Mientras el discurso público se obsesiona con coyunturas, campañas y escándalos de corto plazo, hay una realidad que permanece intacta, millones de niñas crecen en un país que no las protege.

Los datos no dejan espacio para el eufemismo. En México, 63% de niñas, niños y adolescentes entre 1 y 14 años han sido sometidos a métodos de disciplina violenta en sus hogares, de acuerdo con organismos oficiales y datos retomados por UNICEF.

Es decir, casi dos de cada tres crecen aprendiendo que los golpes, los gritos o la humillación son formas legítimas de relación. La violencia no es un accidente doméstico, es un método de crianza culturalmente validado.

A esto se suma una verdad aún más incómoda, la violencia sexual contra niñas es sistemática. Tan solo en 2022 se registraron más de 8,400 denuncias por violación y más de 16,000 por abuso sexual contra niñas y adolescentes en el país. Pero estas cifras apenas rozan la superficie: se estima que más del 90% de los casos de abuso sexual infantil no se denuncian, lo que convierte a esta violencia en una de las más invisibilizadas. Y hay un dato que debería ser suficiente para detonar una alarma nacional, en la mayoría de los casos, el agresor es alguien cercano a la víctima.

En 2022, al menos 139 niñas y adolescentes fueron víctimas de feminicidio, y si se suman los homicidios dolosos, la cifra es considerablemente mayor. No son números aislados, entre 2015 y 2023, los asesinatos de menores de edad han mostrado una tendencia persistente, en un país donde la letalidad también alcanza a la infancia.

La desaparición es otra forma de violencia sistemática. Hasta 2024, más de 16,800 niñas, niños y adolescentes permanecen desaparecidos en México, siendo las adolescentes mujeres el grupo más afectado. Muchas de estas desapariciones están vinculadas a redes de trata, explotación sexual o reclutamiento criminal. En otras palabras, desaparecer en México, siendo niña, no es un evento improbable. Es un riesgo estructural.

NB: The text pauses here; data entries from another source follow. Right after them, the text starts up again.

(** * MallocSimulator: an explicit-free-list allocator (mm.c)

    A shallow embedding of [mm.c] and a verification of its block layer,
    free-list layer and policy layer, of its heap checker and of its
    printing routines.

    - Machine words are 64-bit [size_t] values, modelled as [Z] with the
      wrap-around written out ([wrap]).
    - The heap is a word-granular memory [Z -> Z] indexed by byte address;
      every access made by the allocator is an 8-byte access.  The macros
      of mm.c do not check the address they are given; here an access
      outside the region handed out by [mem_sbrk], or a misaligned one, is a
      [Fault]: the allocator owns the bytes below the break and no others.
      A theorem that a call returns therefore says that every access of the
      call stayed inside the region.  Where a result below is a [Fault], the
      address is stated: it is 16 or 25, below the arena of memlib, or
      [(void * )-1].
    - The two globals [heap_start] and [head] are fields of the state, as is
      the state of the memory-extension primitive.
    - Every C function is a computation in a small state-and-fault monad. *)

From Stdlib Require Import ZArith List Lia Bool.
Import ListNotations.
Local Open Scope Z_scope.

(** ** Machine arithmetic *)

Definition modulus : Z := 2 ^ 64.

(** Unsigned 64-bit wrap-around of [size_t] and pointer arithmetic. *)
Definition wrap (x : Z) : Z := x mod modulus.

(** ** Constants and macros of mm.c *)

Definition WSIZE : Z := 8.
Definition DSIZE : Z := 16.
Definition CHUNKSIZE : Z := Z.shiftl 1 12.
Definition OVERHEAD : Z := 16.
Definition MINSIZE : Z := 32.
Definition NULL : Z := 0.

(** [PACK(size, alloc)  ((size) | (alloc))] *)
Definition PACK (size alloc : Z) : Z := Z.lor size alloc.

(** [PADD(p, val)] and [PSUB(p, val)]: unscaled pointer arithmetic. *)
Definition PADD (p val : Z) : Z := wrap (p + val).
Definition PSUB (p val : Z) : Z := wrap (p - val).

(** The size and allocated fields of a tag word: [w & ~0xf] and [w & 0x1]. *)
Definition size_of_word (w : Z) : Z := Z.land w (Z.lnot 15).
Definition alloc_of_word (w : Z) : Z := Z.land w 1.

(** [HDRP(bp)  (PSUB(bp, WSIZE))] *)
Definition HDRP (bp : Z) : Z := PSUB bp WSIZE.
(** * GSP: generalized sequential pattern mining

    A shallow embedding of the mining core of the repository
    ([tree.py]: containment engine and support counter; [GSP.py]: join,
    prune and the level-wise driver) together with the properties stated
    about it.

    Conventions of the embedding.
    - A Python [int] is a [Z]; list positions are [nat].
    - An item is a [string] compared as Python compares [str] (code point
      by code point); a [frozenset]/[set] of items is a [gset string].
    - A pattern (a tuple of frozensets) is a [list (gset string)].
    - A [dict] is an insertion-ordered association list ([PyDict]).
    - A [float] is an IEEE 754 binary64 value ([Float64], on the Standard
      Library's [spec_float]).
    - A Python exception is the result [None] of the error monad [option].
    - Console output is not modelled. *)

From Stdlib Require Import ZArith String List Lia SpecFloat.
From stdpp Require Import base option gmap sets list strings sorting.

Open Scope Z_scope.

(** ** Python dictionaries: insertion-ordered association lists *)

Module PyDict.
Section dict.
Context {K V : Type} `{EqDecision K}.

(** [d.get(k)] / [d[k]] (the caller turns [None] into [KeyError]). *)
Fixpoint get (k : K) (d : list (K * V)) : option V :=
  match d with
  | [] => None
  | (k', v) :: d' => if decide (k' = k) then Some v else get k d'
  end.

(** [d[k] = v]: an existing key keeps its place, a new one goes last. *)
Fixpoint set (k : K) (v : V) (d : list (K * V)) : list (K * V) :=
  match d with
  | [] => [(k, v)]
  | (k', v') :: d' =>
      if decide (k' = k) then (k', v) :: d' else (k', v') :: set k v d'
  end.

(** [list(d.keys())] *)
Definition keys (d : list (K * V)) : list K := d.*1.
End dict.
End PyDict.

(** ** Python floats: IEEE 754 binary64 *)

Module Float64.
Definition prec : Z := 53.
Definition emax : Z := 1024.

(** [float(n)] for an [int] [n]: rounded to nearest even.  (Python raises
    [OverflowError] from [2 ^ 1024] on, where this gives an infinity; the
    integers converted here are window counts.) *)
Definition of_int (n : Z) : spec_float := binary_normalize prec emax n 0 false.

(** The literals [100.0] and [0.0]. *)
Definition f100 : spec_float := S754_finite false 7036874417766400 (-46).
Definition f0 : spec_float := S754_zero false.

Definition mul : spec_float → spec_float → spec_float := SFmul prec emax.
Definition div : spec_float → spec_float → spec_float := SFdiv prec emax.

(** [x <= 0] *)
Definition le0 (x : spec_float) : bool := SFleb x f0.

(** [int(x)]: truncation toward zero; [ValueError]/[OverflowError] on
    NaN and the infinities. *)
Definition to_int (x : spec_float) : option Z :=
  match x with
  | S754_zero _ => Some 0
  | S754_finite s m e =>
      let a := if 0 <=? e then Z.pos m * 2 ^ e else Z.pos m / 2 ^ (- e) in
      Some (if s then - a else a)
  | S754_infinity _ | S754_nan => None
  end.
Lemma count_nan_zero frame row c :
  count_nan frame = 0%nat → row ∈ frame → c ∈ row → c ≠ NaN.
Proof.
  unfold count_nan. intros Hc Hrow Hcell ->.
  assert (Hin : NaN ∈ concat frame).
  { apply list_elem_of_In, in_concat. exists row.
    split; by apply list_elem_of_In. }
  revert Hc Hin. generalize (concat frame). intros l.
  induction l as [|c l IH]; [by intros _ ?%elem_of_nil|].
  rewrite fmap_cons. intros Hsum [<-|Hin]%elem_of_cons.
  - simpl in Hsum. discriminate Hsum.
  - apply IH; [|done]. simpl in Hsum. by apply Nat.eq_add_0 in Hsum as [_ ?].
Qed.

(** *** Slices *)

Lemma py_int_bounds (q : Qc) (n : nat) :
  0 ≤ q → q ≤ qz (Z.of_nat n) → (0 ≤ py_int q ≤ Z.of_nat n)%Z.
Proof.
  unfold py_int. intros H0 Hn.
  assert (Hnum : (0 ≤ Qnum q)%Z).
  { unfold Qcle, Qle in H0. change (this 0) with (0#1)%Q in H0.
    cbn [Qnum Qden] in H0. lia. }
  assert (Hup : (Qnum q ≤ Z.of_nat n * Zpos (Qden q))%Z).
  { unfold Qcle, qz, Q2Qc in Hn. cbn [this] in Hn.
    rewrite Qred_correct in Hn. unfold Qle in Hn. cbn [Qnum Qden inject_Z] in Hn. lia. }
  split.
  - apply Z.quot_pos; lia.
  - rewrite Z.quot_div_nonneg by lia.
    apply Z.div_le_upper_bound; lia.
Qed.

Lemma zip_fmap_fst_snd {A A' B} (g : A → A') (l : list (A * B)) :
  zip (g <$> l.*1) (l.*2) = prod_map g id <$> l.
Proof. induction l as [|[a b] l IH]; [done|]. cbn. by f_equal. Qed.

Pero hay otra violencia más silenciosa, de acuerdo con el INEGI, 3.7 millones de niñas, niños y adolescentes trabajan en México, y al menos 1.4 millones lo hacen en condiciones peligrosas. A esto se suma que más del 40% de la población infantil vive en condiciones de pobreza, lo que multiplica su exposición a todas las formas de violencia.

Cerca del 28% de niñas, niños y adolescentes han sido víctimas de acoso escolar, en un sistema educativo que muchas veces carece de protocolos efectivos de protección. El espacio que debería resguardar termina replicando dinámicas de violencia.

Frente a este panorama, la pregunta no es qué está fallando. La pregunta es por qué no se considera una emergencia nacional.

Priorizar a las infancias en la agenda pública es una decisión estratégica y, sobre todo, una prueba ética. Sin embargo, el Estado mexicano ha optado por una lógica reactiva, fragmentada y, en muchos casos, simulada. Programas dispersos, datos incompletos, instituciones rebasadas. Se legisla después del escándalo, se promete después de la tragedia, se olvida después del ciclo mediático. Mientras tanto, la violencia sigue operando con precisión cotidiana.

Hablar de cuidado y prevención en este contexto no es ingenuo, implica invertir en sistemas de protección integral, fortalecer la detección temprana de violencia, garantizar acceso a justicia y, sobre todo, desmontar una cultura que normaliza el castigo y el silencio.